AVAILABLE DATA.
(* ===== verification/Ast.v ===== *)
(** Model of src/sql/ast.h: expressions and statements. A linked list of the code
    is a list; a pointer that may be NULL is an option, except that a missing
    expression is also the constructor [ExprNULL], for the evaluator. *)
From Stdlib Require Import ZArith Lia.
From stdpp Require Import base numbers option list.
From S2P Require Import Prelude Double.

(** ** Expressions *)

(** [ExprNULL] is the NULL pointer; operators are the [int] the parser stores.
    EXPR_FUNC, EXPR_CASE and EXPR_SUBQUERY keep no operands here: evaluation does
    not look at them. *)
Inductive Expression : Type :=
  | ExprNULL
  | EXPR_LITERAL_INT (as_int : Z)
  | EXPR_LITERAL_FLOAT (as_float : double)
  | EXPR_LITERAL_STRING (str : list Z)
  | EXPR_LITERAL_NULL
  | EXPR_COLUMN (col_index : Z) (col_name : option (list Z))
  | EXPR_BINARY (left : Expression) (op : Z) (right : Expression)
  | EXPR_UNARY (op : Z) (operand : Expression)
  | EXPR_FUNC
  | EXPR_CASE
  | EXPR_SUBQUERY
  | EXPR_IN (value : Expression) (items : list Expression) (not : bool)
  | EXPR_BETWEEN (value low high : Expression) (not : bool)
  | EXPR_LIKE (str pattern : Expression) (not : bool).

(** Induction that reaches the items of an IN list. *)
Section ExpressionInd.
Variable P : Expression -> Prop.
Hypothesis (Hleaf : forall e,
  match e with
  | EXPR_BINARY _ _ _ | EXPR_UNARY _ _ | EXPR_IN _ _ _ | EXPR_BETWEEN _ _ _ _
  | EXPR_LIKE _ _ _ => False
  | _ => True
  end -> P e).
Hypothesis (Hbinary : forall e1 op e2, P e1 -> P e2 -> P (EXPR_BINARY e1 op e2)).
Hypothesis (Hunary : forall op e, P e -> P (EXPR_UNARY op e)).
Hypothesis (Hin : forall e items not, P e -> Forall P items -> P (EXPR_IN e items not)).
Hypothesis (Hbetween : forall e1 e2 e3 not, P e1 -> P e2 -> P e3 -> P (EXPR_BETWEEN e1 e2 e3 not)).
Hypothesis (Hlike : forall e1 e2 not, P e1 -> P e2 -> P (EXPR_LIKE e1 e2 not)).

Fixpoint expression_induction (e : Expression) : P e.
Proof.
  destruct e as [| | | | | |e1 op e2|op e| | | |e items not|e1 e2 e3 not|e1 e2 not];
    try (apply Hleaf; exact I).
  - apply Hbinary; apply expression_induction.
  - apply Hunary, expression_induction.
  - apply Hin; [apply expression_induction|].
    induction items as [|i items IH]; constructor; [apply expression_induction|exact IH].
  - apply Hbetween; apply expression_induction.
  - apply Hlike; apply expression_induction.
Qed.
End ExpressionInd.

(** ** Statements *)

Inductive ColumnType : Type := COL_TYPE_INTEGER | COL_TYPE_FLOAT | COL_TYPE_TEXT | COL_TYPE_BLOB.

#[export] Instance ColumnType_eq_dec : EqDecision ColumnType.
Proof. solve_decision. Defined.

Record ColumnDef : Type := mkColumnDef {
  cd_name : list Z;
  cd_type : ColumnType;
  cd_not_null : bool;
  cd_primary_key : bool;
  cd_autoincrement : bool;
  cd_default : option Expression }.

(** One node of a ColumnList. *)
Record ColumnList : Type := mkColumnList { cl_name : list Z; cl_alias : option (list Z) }.

(** One node of a ValueList: the expressions of a row. *)
Definition ValueList : Type := list Expression.

Record OrderByItem : Type := mkOrderBy { ob_column : list Z; ob_descending : bool }.

Record SetClause : Type := mkSetClause { sc_column : list Z; sc_value : Expression }.

Inductive TransactionType : Type := TX_BEGIN | TX_COMMIT | TX_ROLLBACK.

(** The [alias] of AstSelect, which the parser never sets, is left out. *)
Inductive AstNode : Type :=
  | AST_CREATE_TABLE (table_name : list Z) (if_not_exists : bool) (columns : list ColumnDef)
  | AST_DROP_TABLE (table_name : list Z) (if_exists : bool)
  | AST_CREATE_INDEX (index_name table_name column_name : list Z) (unique : bool)
  | AST_DROP_INDEX (index_name : list Z)
  | AST_INSERT (table_name : list Z) (columns : list ColumnList) (values : list ValueList)
  | AST_UPDATE (table_name : list Z) (set_clauses : list SetClause) (where_ : Expression)
  | AST_DELETE (table_name : list Z) (where_ : Expression)
  | AST_SELECT (columns : list ColumnList) (is_distinct : bool) (table_name : list Z)
      (where_ : option Expression) (order_by : list OrderByItem) (limit offset : option Expression)
  | AST_TRANSACTION (transaction_type : TransactionType).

EXERCISE REQUIREMENTS.
Return only what runs from the line containing "- apply Hlike; apply expression_induction." to the last line of the records above, both ends included, exactly as written.

SOLUTION TO THIS TASK.
  - apply Hlike; apply expression_induction.
Qed.
End ExpressionInd.

(** ** Statements *)

Inductive ColumnType : Type := COL_TYPE_INTEGER | COL_TYPE_FLOAT | COL_TYPE_TEXT | COL_TYPE_BLOB.

#[export] Instance ColumnType_eq_dec : EqDecision ColumnType.
Proof. solve_decision. Defined.

Record ColumnDef : Type := mkColumnDef {
  cd_name : list Z;
  cd_type : ColumnType;
  cd_not_null : bool;
  cd_primary_key : bool;
  cd_autoincrement : bool;
  cd_default : option Expression }.

(** One node of a ColumnList. *)
Record ColumnList : Type := mkColumnList { cl_name : list Z; cl_alias : option (list Z) }.

(** One node of a ValueList: the expressions of a row. *)
Definition ValueList : Type := list Expression.

Record OrderByItem : Type := mkOrderBy { ob_column : list Z; ob_descending : bool }.

Record SetClause : Type := mkSetClause { sc_column : list Z; sc_value : Expression }.

Inductive TransactionType : Type := TX_BEGIN | TX_COMMIT | TX_ROLLBACK.

(** The [alias] of AstSelect, which the parser never sets, is left out. *)
Inductive AstNode : Type :=
  | AST_CREATE_TABLE (table_name : list Z) (if_not_exists : bool) (columns : list ColumnDef)
  | AST_DROP_TABLE (table_name : list Z) (if_exists : bool)
  | AST_CREATE_INDEX (index_name table_name column_name : list Z) (unique : bool)
  | AST_DROP_INDEX (index_name : list Z)
  | AST_INSERT (table_name : list Z) (columns : list ColumnList) (values : list ValueList)
  | AST_UPDATE (table_name : list Z) (set_clauses : list SetClause) (where_ : Expression)
  | AST_DELETE (table_name : list Z) (where_ : Expression)
  | AST_SELECT (columns : list ColumnList) (is_distinct : bool) (table_name : list Z)
      (where_ : option Expression) (order_by : list OrderByItem) (limit offset : option Expression)
  | AST_TRANSACTION (transaction_type : TransactionType).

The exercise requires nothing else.